The care that patients receive for a given condition depends more on their geography than on the condition itself, according to the latest reports from the Dartmouth Atlas Project
. The reports documented wide variations in eight elective procedures performed on Medicare beneficiaries in nine regions of the U.S.
During a teleconference with reporters, Shannon Brownlee, author of the book Overtreated: Why Too Much Medicine is Making Us Sicker and Poorer
, referred to these operations as "preference-sensitive" procedures, because they reflect conditions for which multiple treatment options exist.
Brownlee, lead author of the reports, cited the example of early-stage breast cancer and the fact that the two main treatment options—a lumpectomy or a mastectomy—had tradeoffs. Researchers found that women older than 65 in Grand Forks, N.D., were seven times more likely to have a mastectomy for early-stage cancer than women in San Francisco.
The other procedures highlighted in the report, which used Medicare data from 2008 to 2010, were coronary artery bypass surgery, percutaneous coronary intervention, back surgery, knee replacement, hip replacement, carotid endarterectomy, cholecystectomy, transurethral resection of the prostate, prostate cancer screening and radical prostatectomy for prostate cancer.
"If you have heart disease and live in Reno, Nev., you are half as likely to undergo balloon angioplasty than if you live in Las Vegas, and twice as likely to undergo back surgery than if you live in Roswell, N.M.," the introduction to the Mountain State report (PDF)

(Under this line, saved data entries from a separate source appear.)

(** [chain h a xs b]: following [next] from [a] visits [xs] and arrives at
    [b], and the [prev] links are the inverse. *)
Fixpoint chain (h : gmap loc list_entry) (a : loc) (xs : list loc) (b : loc) : Prop :=
  match xs with
  | [] => linked h a b
  | x :: xs => linked h a x /\ chain h x xs b
  end.

(** [ring h head xs]: the circular list with head [head] holds exactly the
    entries [xs], in this order. *)
Definition ring (h : gmap loc list_entry) (head : loc) (xs : list loc) : Prop :=
  NoDup (head :: xs) /\ chain h head xs head.

Lemma chain_app h a xs y ys b :
  chain h a (xs ++ y :: ys) b <-> chain h a xs y /\ chain h y ys b.
Proof.
  revert a; induction xs as [|x xs IH]; intros a; simpl; [tauto|].
  rewrite IH; tauto.
Qed.

Lemma chain_frame h h' a xs b :
  (forall x, x ∈ a :: xs -> next_of h' x = next_of h x) ->
  (forall x, x ∈ xs ++ [b] -> prev_of h' x = prev_of h x) ->
  chain h a xs b -> chain h' a xs b.
Proof.
  revert a; induction xs as [|x xs IH]; intros a Hn Hp; simpl; unfold linked.
  - rewrite Hn, Hp by set_solver; done.
  - rewrite Hn, Hp by set_solver. intros [? ?]; split; [done|].
    apply IH; [..|done]; intros; [apply Hn | apply Hp]; set_solver.
Qed.

(** Any member of a ring may be taken as its head. *)
Lemma ring_rotate h head xs y ys :
  ring h head (xs ++ y :: ys) -> ring h y (ys ++ head :: xs).
Proof.
  unfold ring; rewrite !chain_app. intros [Hnd [H1 H2]]; split; [|done].
  assert (Hp : y :: ys ++ head :: xs ≡ₚ head :: xs ++ y :: ys).
  { rewrite <- !Permutation_middle, (Permutation_app_comm ys xs).
    apply Permutation_swap. }
  by rewrite Hp.
Qed.

Lemma chain_end_alloc h a xs b : chain h a xs b -> is_Some (h !! a) /\ is_Some (h !! b).
Proof.
  revert a; induction xs as [|x xs IH]; intros a; simpl; unfold linked, next_of, prev_of.
  - intros [H1 H2]; destruct (h !! a), (h !! b); by eauto.
  - intros [[H1 _] Hc]; apply IH in Hc as [_ Hb]; split; [|done].
    destruct (h !! a); by eauto.
Qed.

(** ** Effect of the two primitive stores *)

Lemma set_next_ok l v h :
  is_Some (h !! l) ->
  exists h', set_next l v h = Ok h' /\ (forall a, prev_of h' a = prev_of h a) /\
    next_of h' l = Some v /\ (forall a, a <> l -> h' !! a = h !! a) /\
    (forall a, is_Some (h !! a) -> is_Some (h' !! a)).
Proof.
  intros [e He]; unfold set_next, load; rewrite He; simpl; eexists; split; [done|].
  unfold prev_of, next_of; split_and!.
  - intros a; destruct (decide (a = l)) as [->|]; simplify_map_eq; done.
  - by simplify_map_eq.
  - intros; by simplify_map_eq.
  - intros a ?; destruct (decide (a = l)) as [->|]; simplify_map_eq; eauto.
Qed.

Lemma set_prev_ok l v h :
  is_Some (h !! l) ->
  exists h', set_prev l v h = Ok h' /\ (forall a, next_of h' a = next_of h a) /\
    prev_of h' l = Some v /\ (forall a, a <> l -> h' !! a = h !! a) /\
    (forall a, is_Some (h !! a) -> is_Some (h' !! a)).
Proof.
  intros [e He]; unfold set_prev, load; rewrite He; simpl; eexists; split; [done|].
  unfold prev_of, next_of; split_and!.
  - intros a; destruct (decide (a = l)) as [->|]; simplify_map_eq; done.
  - by simplify_map_eq.
  - intros; by simplify_map_eq.
  - intros a ?; destruct (decide (a = l)) as [->|]; simplify_map_eq; eauto.
Qed.

Lemma next_of_agree h h' a : h' !! a = h !! a -> next_of h' a = next_of h a.
Proof. unfold next_of; by intros ->. Qed.
Lemma prev_of_agree h h' a : h' !! a = h !! a -> prev_of h' a = prev_of h a.
Proof. unfold prev_of; by intros ->. Qed.

(** Run the next primitive store of the goal. *)
Ltac store_step :=
  match goal with
  | |- context [set_next ?l ?v ?h] =>
      let h' := fresh "h" in
      destruct (set_next_ok l v h) as (h' & -> & ? & ? & ? & ?); [eauto | simpl]
  | |- context [set_prev ?l ?v ?h] =>
      let h' := fresh "h" in
      destruct (set_prev_ok l v h) as (h' & -> & ? & ? & ? & ?); [eauto | simpl]
  end.

(** Reduce a link of the final store to the store it was written in. *)
Ltac link_solve :=
  repeat first
    [ done
    | congruence
    | match goal with
      | H : forall a, next_of ?h' a = next_of _ a |- context [next_of ?h' _] => rewrite H
      | H : forall a, prev_of ?h' a = prev_of _ a |- context [prev_of ?h' _] => rewrite H
      | H : forall a, a <> _ -> ?h' !! a = _ |- context [next_of ?h' ?x] =>
          rewrite (next_of_agree _ h' x) by (apply H; congruence)
      | H : forall a, a <> _ -> ?h' !! a = _ |- context [prev_of ?h' ?x] =>
          rewrite (prev_of_agree _ h' x) by (apply H; congruence)
      | H : forall a, a <> _ -> ?h' !! a = _ |- context [?h' !! _] =>
          rewrite H by congruence
      end ].

(** ** The two internal routines on known neighbours *)

Lemma __list_add_spec h elm p n :
  is_Some (h !! elm) -> is_Some (h !! p) -> is_Some (h !! n) ->
  elm <> p -> elm <> n ->
  exists h', __list_add elm p n h = Ok h' /\
    linked h' p elm /\ linked h' elm n /\
    (forall a, a <> p -> a <> elm -> next_of h' a = next_of h a) /\
    (forall a, a <> n -> a <> elm -> prev_of h' a = prev_of h a) /\
    (forall a, a <> p -> a <> n -> a <> elm -> h' !! a = h !! a) /\
    (forall a, is_Some (h !! a) -> is_Some (h' !! a)).
Proof.
  intros; unfold __list_add; do 3 (store_step; eauto); store_step; eauto.
  eexists; split; [done|]. unfold linked.
  split_and!; intros; link_solve; eauto.
Qed.

Lemma __list_del_spec h p n :
  is_Some (h !! p) -> is_Some (h !! n) ->
  exists h', __list_del p n h = Ok h' /\
    linked h' p n /\
    (forall a, a <> p -> next_of h' a = next_of h a) /\
    (forall a, a <> n -> prev_of h' a = prev_of h a) /\
    (forall a, a <> p -> a <> n -> h' !! a = h !! a) /\
    (forall a, is_Some (h !! a) -> is_Some (h' !! a)).
Proof.
  intros; unfold __list_del; store_step; eauto; store_step; eauto.
  eexists; split; [done|]. unfold linked.
  split_and!; intros; link_solve; eauto.
Qed.

(** ** The public operations, as operations on the sequence of a ring

    Every specification comes with its frame: entries outside the ring (and
    the entry operated on) keep their links, and no entry disappears. *)

Definition same_off (S : list loc) (h h' : gmap loc list_entry) : Prop :=
  (forall a, a ∉ S -> h' !! a = h !! a) /\ (forall a, is_Some (h !! a) -> is_Some (h' !! a)).

(** A ring whose entries are all off [S] survives any change confined to [S]. *)
Lemma ring_frame S h h' head xs :
  same_off S h h' -> (forall a, a ∈ head :: xs -> a ∉ S) -> ring h head xs -> ring h' head xs.
Proof.
  intros [Hs _] Hd [Hnd Hc]; split; [done|].
  eapply chain_frame; [..|exact Hc]; intros x Hx;
    [apply next_of_agree | apply prev_of_agree]; apply Hs, Hd; set_solver.
Qed.

Lemma ring_next h head xs :
  ring h head xs -> next_of h head = Some (default head (hd_error xs)).
Proof. intros [_ Hc]; destruct xs; simpl in Hc; unfold linked in Hc; tauto. Qed.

stated. "If you have osteoarthritis of the knee and live in Bountiful, Utah, you are nearly three times more likely to have your knee replaced than if you live in Santa Fe."
Dr. David Goodman, co-author of the report and co-principal investigator for the Lebanon, N.H.-based Dartmouth Atlas Project, referred to these regional variations as a distinctive "surgical signature." He also said that the signature develops from local training programs, and it often is invisible to patients and physicians.
"Geography is too often a destiny in healthcare," Goodman said during the teleconference. Noting that patients often prefer less-intensive treatments, Goodman said the solution lies in true "shared decision-making" in which patients are educated on expected outcomes with each option being considered and in which their preferences play a major role in their choice of treatments. Although more information is available to patients than ever before, Goodman said this is having "remarkably little" impact on whether patient preference is followed.
In October, the Dartmouth Atlas Project released a report
documenting variations in styles of care at the country's teaching hospitals and suggesting that medical students take these patterns into account when choosing a residency program.